_Work task:_ Look through the lines of the material and count those containing "Hnone". Give that count alone.

_Data listing:_

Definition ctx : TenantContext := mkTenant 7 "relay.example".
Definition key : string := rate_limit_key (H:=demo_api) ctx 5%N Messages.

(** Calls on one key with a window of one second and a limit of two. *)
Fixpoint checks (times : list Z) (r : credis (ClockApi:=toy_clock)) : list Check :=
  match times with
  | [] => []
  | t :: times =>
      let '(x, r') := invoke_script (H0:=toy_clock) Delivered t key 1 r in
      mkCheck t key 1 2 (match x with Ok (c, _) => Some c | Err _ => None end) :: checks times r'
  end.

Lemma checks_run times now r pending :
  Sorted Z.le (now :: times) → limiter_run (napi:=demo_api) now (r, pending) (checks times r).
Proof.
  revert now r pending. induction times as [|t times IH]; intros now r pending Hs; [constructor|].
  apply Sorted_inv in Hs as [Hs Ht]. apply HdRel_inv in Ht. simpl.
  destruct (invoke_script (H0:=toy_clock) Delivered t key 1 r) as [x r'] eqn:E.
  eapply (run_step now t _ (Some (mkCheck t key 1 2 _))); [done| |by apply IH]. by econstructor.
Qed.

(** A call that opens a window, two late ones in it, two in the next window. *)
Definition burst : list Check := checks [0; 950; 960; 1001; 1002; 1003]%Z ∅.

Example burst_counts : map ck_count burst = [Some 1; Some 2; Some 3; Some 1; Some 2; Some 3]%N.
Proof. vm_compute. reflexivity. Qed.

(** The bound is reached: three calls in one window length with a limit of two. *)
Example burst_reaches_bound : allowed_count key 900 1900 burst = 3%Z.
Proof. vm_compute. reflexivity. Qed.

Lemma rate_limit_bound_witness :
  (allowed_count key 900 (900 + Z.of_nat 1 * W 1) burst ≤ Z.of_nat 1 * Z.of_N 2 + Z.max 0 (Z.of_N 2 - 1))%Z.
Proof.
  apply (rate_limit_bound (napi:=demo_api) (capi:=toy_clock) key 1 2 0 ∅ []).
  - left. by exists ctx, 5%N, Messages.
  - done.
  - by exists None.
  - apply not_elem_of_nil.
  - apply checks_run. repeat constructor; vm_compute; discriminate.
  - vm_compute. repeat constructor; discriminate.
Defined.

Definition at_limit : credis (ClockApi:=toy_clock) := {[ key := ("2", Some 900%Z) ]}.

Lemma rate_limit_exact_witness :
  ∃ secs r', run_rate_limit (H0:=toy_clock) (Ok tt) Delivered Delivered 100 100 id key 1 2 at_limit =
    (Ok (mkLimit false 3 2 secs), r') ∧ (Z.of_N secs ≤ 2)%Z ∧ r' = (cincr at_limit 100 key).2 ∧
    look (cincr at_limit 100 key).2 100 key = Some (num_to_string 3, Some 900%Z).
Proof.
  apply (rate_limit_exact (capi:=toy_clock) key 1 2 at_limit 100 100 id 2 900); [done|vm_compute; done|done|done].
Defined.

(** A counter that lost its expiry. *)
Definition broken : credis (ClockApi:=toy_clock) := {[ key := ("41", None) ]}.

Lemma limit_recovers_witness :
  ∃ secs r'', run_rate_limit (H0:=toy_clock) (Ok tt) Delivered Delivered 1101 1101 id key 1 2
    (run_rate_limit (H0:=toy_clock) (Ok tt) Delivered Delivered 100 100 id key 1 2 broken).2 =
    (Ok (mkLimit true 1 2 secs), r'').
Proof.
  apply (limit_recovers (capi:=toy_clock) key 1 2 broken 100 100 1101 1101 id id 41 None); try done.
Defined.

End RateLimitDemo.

...

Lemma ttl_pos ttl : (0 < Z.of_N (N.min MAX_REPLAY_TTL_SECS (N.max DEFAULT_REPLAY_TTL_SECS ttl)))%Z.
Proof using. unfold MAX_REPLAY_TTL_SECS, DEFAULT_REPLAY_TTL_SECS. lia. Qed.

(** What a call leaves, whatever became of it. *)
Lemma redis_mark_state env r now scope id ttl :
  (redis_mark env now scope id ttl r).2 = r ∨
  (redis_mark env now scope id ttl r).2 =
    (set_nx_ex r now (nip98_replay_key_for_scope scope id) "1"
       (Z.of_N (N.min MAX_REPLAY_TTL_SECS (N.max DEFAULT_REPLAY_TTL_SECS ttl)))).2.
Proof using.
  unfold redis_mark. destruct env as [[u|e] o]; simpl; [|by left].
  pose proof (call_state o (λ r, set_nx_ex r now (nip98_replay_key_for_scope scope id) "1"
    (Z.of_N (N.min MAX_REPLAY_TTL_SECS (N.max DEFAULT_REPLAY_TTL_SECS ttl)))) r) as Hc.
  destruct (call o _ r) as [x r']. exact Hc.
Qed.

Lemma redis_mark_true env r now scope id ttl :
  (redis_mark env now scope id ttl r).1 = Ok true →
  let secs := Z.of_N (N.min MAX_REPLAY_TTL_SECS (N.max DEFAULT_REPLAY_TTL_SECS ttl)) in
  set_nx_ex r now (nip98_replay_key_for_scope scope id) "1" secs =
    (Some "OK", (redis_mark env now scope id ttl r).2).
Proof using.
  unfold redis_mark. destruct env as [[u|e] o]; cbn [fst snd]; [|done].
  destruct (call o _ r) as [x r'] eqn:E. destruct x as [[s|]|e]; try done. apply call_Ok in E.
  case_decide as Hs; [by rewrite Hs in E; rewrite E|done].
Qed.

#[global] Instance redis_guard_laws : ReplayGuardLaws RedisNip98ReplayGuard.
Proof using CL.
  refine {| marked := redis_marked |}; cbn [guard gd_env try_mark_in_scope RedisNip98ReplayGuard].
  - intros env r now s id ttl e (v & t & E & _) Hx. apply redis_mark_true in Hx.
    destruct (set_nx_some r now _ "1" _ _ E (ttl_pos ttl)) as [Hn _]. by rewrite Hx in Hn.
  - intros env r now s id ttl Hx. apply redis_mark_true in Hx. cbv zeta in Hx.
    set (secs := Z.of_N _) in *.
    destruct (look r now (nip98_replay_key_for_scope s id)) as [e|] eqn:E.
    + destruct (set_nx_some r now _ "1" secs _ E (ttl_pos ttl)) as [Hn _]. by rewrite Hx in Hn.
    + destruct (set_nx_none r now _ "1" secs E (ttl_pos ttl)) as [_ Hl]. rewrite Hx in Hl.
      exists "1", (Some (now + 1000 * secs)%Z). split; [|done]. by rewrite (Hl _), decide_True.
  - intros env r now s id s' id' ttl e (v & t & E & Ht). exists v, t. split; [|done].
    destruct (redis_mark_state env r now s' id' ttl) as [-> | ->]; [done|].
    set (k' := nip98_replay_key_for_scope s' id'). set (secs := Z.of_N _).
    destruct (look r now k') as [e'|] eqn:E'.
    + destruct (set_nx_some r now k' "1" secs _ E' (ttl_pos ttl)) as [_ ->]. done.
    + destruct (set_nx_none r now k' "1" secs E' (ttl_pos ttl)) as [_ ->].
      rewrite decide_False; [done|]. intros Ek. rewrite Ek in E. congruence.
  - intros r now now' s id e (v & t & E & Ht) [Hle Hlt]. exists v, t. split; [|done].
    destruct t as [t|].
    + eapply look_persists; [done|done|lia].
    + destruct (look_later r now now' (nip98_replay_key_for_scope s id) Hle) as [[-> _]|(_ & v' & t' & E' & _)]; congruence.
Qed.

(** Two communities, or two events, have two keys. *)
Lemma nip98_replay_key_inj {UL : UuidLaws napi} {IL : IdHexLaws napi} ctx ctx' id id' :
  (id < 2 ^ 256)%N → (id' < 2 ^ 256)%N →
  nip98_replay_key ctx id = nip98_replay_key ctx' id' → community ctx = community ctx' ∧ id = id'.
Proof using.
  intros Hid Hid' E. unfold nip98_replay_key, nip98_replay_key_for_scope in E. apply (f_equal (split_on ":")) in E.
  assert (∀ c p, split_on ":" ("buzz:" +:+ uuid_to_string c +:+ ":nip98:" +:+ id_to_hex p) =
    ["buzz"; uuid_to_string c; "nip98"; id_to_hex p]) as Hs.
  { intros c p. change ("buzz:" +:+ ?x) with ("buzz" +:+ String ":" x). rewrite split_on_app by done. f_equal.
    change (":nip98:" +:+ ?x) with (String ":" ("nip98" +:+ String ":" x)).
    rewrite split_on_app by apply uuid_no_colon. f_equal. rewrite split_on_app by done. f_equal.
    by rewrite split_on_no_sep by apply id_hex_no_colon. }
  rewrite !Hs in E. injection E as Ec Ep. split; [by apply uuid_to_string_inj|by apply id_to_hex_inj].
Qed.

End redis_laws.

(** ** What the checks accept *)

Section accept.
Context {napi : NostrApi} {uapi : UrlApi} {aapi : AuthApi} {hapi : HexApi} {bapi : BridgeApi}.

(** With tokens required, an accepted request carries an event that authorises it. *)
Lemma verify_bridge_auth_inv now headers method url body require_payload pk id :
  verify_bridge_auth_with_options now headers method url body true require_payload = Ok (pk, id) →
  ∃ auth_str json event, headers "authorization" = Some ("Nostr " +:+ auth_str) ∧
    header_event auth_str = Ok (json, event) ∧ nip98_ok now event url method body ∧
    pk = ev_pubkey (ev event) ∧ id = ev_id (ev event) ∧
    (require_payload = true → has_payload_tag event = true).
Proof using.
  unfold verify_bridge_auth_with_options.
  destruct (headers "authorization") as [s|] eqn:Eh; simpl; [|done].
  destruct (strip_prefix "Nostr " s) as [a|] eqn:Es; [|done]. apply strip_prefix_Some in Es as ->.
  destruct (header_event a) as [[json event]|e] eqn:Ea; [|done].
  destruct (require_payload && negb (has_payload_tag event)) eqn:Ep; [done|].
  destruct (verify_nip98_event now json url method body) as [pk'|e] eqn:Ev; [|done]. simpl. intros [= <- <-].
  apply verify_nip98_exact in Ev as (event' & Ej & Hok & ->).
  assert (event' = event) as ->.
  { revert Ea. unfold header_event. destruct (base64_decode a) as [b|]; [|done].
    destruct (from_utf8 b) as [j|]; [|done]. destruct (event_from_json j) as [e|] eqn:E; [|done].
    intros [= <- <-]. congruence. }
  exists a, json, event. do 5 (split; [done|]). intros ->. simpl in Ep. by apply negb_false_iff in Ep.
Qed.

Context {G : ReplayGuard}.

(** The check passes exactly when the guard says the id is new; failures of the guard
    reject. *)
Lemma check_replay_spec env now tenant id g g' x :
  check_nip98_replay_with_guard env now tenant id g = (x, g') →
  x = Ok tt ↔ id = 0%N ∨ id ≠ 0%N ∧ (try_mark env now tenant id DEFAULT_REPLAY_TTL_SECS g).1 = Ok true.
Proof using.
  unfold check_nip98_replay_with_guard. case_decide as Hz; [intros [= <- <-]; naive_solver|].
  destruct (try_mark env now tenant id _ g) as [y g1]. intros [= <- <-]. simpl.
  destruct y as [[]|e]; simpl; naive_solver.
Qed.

...

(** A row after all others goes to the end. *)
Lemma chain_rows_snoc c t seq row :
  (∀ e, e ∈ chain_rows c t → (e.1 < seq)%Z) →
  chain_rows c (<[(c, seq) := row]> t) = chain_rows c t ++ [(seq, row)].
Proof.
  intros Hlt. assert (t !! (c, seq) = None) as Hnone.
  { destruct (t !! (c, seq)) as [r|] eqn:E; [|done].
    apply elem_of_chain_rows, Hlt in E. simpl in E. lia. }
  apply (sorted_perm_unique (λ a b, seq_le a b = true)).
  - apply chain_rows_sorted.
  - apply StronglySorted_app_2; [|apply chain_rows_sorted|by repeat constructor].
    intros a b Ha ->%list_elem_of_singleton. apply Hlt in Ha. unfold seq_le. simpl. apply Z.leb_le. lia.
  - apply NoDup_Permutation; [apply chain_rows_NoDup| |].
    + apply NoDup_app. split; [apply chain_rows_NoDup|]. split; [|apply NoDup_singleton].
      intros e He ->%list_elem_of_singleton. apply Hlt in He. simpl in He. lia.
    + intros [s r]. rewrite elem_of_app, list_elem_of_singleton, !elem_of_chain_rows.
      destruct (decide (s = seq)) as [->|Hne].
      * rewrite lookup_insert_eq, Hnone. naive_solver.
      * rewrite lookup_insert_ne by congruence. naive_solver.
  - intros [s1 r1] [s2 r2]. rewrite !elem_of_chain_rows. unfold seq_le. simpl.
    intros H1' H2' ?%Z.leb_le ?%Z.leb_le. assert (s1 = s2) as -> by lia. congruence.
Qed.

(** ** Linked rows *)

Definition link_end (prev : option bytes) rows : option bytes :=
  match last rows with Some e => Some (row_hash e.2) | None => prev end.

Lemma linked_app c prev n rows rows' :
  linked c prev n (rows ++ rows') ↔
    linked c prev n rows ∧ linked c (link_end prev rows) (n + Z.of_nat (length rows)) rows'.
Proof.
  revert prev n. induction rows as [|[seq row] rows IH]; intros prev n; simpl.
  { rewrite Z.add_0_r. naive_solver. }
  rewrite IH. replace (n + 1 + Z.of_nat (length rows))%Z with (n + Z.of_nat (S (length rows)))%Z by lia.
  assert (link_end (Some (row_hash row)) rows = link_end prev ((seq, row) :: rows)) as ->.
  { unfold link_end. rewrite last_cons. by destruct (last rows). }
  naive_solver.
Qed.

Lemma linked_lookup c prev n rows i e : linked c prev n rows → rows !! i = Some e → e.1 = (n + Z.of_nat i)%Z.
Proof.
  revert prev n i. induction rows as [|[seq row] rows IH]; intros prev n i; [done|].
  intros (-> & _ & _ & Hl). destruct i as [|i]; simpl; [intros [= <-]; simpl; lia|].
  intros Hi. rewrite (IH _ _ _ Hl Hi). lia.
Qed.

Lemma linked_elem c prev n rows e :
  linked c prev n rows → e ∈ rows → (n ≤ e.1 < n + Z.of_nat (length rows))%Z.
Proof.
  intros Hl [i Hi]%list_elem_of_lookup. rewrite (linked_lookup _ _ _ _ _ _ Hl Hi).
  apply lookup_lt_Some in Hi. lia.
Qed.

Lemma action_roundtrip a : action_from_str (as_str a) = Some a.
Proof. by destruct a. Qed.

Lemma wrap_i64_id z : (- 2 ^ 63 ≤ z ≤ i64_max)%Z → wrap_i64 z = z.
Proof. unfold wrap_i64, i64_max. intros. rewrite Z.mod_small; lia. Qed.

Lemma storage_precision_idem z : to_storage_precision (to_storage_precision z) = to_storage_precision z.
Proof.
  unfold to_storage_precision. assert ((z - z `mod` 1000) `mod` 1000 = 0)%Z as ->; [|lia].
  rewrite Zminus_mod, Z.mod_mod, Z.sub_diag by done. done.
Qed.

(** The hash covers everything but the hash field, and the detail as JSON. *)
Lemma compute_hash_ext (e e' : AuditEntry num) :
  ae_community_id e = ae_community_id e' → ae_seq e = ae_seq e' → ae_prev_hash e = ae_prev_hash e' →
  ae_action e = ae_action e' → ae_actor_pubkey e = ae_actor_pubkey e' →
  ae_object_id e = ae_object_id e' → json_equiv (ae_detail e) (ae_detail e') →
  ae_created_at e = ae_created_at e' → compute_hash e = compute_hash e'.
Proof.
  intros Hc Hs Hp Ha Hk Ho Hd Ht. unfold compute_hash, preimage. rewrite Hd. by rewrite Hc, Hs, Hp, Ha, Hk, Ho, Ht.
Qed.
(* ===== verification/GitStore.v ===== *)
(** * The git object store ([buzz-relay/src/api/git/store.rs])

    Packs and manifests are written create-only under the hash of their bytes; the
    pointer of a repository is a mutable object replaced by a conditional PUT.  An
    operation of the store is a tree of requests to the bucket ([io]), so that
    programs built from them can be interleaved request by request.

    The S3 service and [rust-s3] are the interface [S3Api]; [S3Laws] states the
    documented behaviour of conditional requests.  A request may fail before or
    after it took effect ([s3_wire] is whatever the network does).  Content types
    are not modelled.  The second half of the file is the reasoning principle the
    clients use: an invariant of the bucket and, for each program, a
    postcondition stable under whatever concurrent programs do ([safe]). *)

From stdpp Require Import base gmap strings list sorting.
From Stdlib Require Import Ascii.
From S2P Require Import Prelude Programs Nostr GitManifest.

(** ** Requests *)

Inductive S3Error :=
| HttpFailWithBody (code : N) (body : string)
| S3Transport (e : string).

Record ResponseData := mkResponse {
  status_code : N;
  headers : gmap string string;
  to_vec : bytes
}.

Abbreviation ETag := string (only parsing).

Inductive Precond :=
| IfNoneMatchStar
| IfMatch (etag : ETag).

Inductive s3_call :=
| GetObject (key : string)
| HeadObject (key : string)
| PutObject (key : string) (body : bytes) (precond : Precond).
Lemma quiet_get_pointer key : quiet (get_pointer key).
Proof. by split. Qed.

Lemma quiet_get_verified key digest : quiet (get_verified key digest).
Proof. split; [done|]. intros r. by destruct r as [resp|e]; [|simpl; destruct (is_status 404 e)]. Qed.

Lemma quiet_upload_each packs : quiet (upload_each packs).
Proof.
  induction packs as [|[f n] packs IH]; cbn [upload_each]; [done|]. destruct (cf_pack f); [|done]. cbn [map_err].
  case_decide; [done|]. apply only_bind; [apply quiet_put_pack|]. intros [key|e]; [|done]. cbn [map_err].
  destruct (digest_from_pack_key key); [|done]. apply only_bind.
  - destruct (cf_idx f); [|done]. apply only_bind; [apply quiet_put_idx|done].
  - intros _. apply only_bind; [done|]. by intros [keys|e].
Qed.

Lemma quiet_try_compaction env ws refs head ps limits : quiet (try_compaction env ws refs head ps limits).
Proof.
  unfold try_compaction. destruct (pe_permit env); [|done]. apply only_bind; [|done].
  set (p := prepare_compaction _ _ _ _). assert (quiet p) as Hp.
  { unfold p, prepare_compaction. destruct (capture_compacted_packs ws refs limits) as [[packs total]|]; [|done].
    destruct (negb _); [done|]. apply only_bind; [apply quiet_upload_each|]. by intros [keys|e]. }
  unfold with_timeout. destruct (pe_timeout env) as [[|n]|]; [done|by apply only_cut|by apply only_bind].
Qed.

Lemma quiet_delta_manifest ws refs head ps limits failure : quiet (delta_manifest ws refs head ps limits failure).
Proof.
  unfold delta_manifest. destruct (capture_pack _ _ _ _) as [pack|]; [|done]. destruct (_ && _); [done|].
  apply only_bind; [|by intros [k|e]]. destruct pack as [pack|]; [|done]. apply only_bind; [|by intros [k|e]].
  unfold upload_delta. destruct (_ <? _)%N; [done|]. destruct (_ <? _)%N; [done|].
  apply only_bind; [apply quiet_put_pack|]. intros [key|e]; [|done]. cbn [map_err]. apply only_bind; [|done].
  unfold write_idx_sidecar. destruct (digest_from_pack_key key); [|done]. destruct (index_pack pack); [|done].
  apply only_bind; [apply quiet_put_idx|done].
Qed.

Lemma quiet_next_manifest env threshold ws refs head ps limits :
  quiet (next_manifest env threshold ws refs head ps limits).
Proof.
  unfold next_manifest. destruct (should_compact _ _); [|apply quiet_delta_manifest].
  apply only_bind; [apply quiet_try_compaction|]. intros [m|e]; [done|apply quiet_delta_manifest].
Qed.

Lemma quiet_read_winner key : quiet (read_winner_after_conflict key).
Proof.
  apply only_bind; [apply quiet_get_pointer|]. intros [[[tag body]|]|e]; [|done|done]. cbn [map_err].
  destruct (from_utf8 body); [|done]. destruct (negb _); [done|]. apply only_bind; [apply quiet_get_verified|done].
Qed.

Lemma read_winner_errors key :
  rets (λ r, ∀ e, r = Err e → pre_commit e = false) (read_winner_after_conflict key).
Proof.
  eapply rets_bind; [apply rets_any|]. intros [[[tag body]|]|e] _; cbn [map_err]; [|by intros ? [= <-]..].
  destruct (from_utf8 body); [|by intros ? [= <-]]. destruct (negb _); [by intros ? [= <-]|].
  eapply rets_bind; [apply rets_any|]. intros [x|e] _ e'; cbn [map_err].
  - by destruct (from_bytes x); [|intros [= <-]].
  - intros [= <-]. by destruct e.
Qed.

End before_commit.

_Response:_ 2